Some key takeaways are:

1. Liquidated damages are damages parties agree to and include in the contract in the event of a breach.
2. Courts are reluctant to enforce liquidated damages clauses if they are dollars used to incentivize parties not to breach (punishments cloaked as damages)
3. When choosing whether to uphold a liquidated damages clause, a court will consider the reasonableness of the damages clause concerning the breach.
4. Courts look favorably on liquidated damages clauses where the harm that would result from the breach is hard to calculate (e.g. the loss of the use of a new road)
About our guest…

Professor Darren Rosenblum joined the Pace Law faculty in 2004 and became a full professor in 2009. He teaches Contracts, Corporations, and International Business Transactions, and serves as the Director of the Business Law Concentration, Director of Commercial and Private International Law Programs and Faculty Advisor of the Institute for International and Commercial Law. His scholarship focuses on corporate governance, in particular on remedies for sex inequality.
Professor Rosenblum clerked in the U.S. District Court of Puerto Rico from 1996-1998 and then practiced international arbitration at Clifford Chance and Skadden, Arps, Slate Meagher, and Flom in their New York offices from 1998-2004. He represented primarily non-U.S. clients in multilingual arbitration and litigation matters. Professor Rosenblum has served as a visiting professor at Sciences Po Law School in Paris, American University and Seattle University and has taught at Fordham and the University of Pennsylvania Law Schools. He has presented his work and lectured in English, French, Spanish, and Portuguese.

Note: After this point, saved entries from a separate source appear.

(* ===== verification/ChStore.v ===== *)
(** * ch_store.c: the finalized tier on ClickHouse

    One encoder for each kind of row, which appends it to the body of its table; an
    append fans a write set out over the tables, a flush sends each body as one insert
    and empties it.  The connection is [ChOps], of which [Ch] has one; the fields valid
    under a flag are options.  The tables and their columns are [ChSchema]'s. *)

From Stdlib Require Import SpecFloat.
From S2P Require Import Prelude Radix Bytes Decimal Types Arena Block Gaps Walk VenueRaydium Venue Balance Transfer VenueTypes Swap Token Pool.
From S2P Require Import Double DoubleText Price Bar Json Store ChRows ChSchema Ch.
#[local] Open Scope Z_scope.

(** ** Columns *)

Section Columns.

(** The bits a NaN has on this machine. *)
Context (nan_bits : Z).

(** src/src/ch_store.c:243-246 [col_key] *)
Definition col_key (name : bytes) (key : idx_pubkey) : op :=
  idx_ch_rows_fixed (Some name) (Some (pubkey_bytes key)) IDX_PUBKEY_LEN.

(** src/src/ch_store.c:248-253 [col_key_opt] *)
Definition col_key_opt (name : bytes) (key : option idx_pubkey) : op :=
  idx_ch_rows_nullable_fixed (Some name) ((fun k => (Some (pubkey_bytes k), IDX_PUBKEY_LEN)) <$> key).

(** src/src/ch_store.c:255-258 [col_hash] *)
Definition col_hash (name : bytes) (hash : idx_hash) : op :=
  idx_ch_rows_fixed (Some name) (Some (hash_bytes hash)) IDX_HASH_LEN.

(** src/src/ch_store.c:260-263 [col_sig] *)
Definition col_sig (name : bytes) (sig : idx_signature) : op :=
  idx_ch_rows_fixed (Some name) (Some (signature_bytes sig)) IDX_SIGNATURE_LEN.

In 2011, he was a Fulbright Research Scholar in France to perform an empirical study on the French quota for women on corporate boards which he presented as the guest of honor at the French National Assembly.  He also presented this research at the Federal Election Commission (U.S.), the European Commission Justice Department and at workshops and conferences at the law faculties of Chicago, Harvard, Sciences Po, and Yale, among others.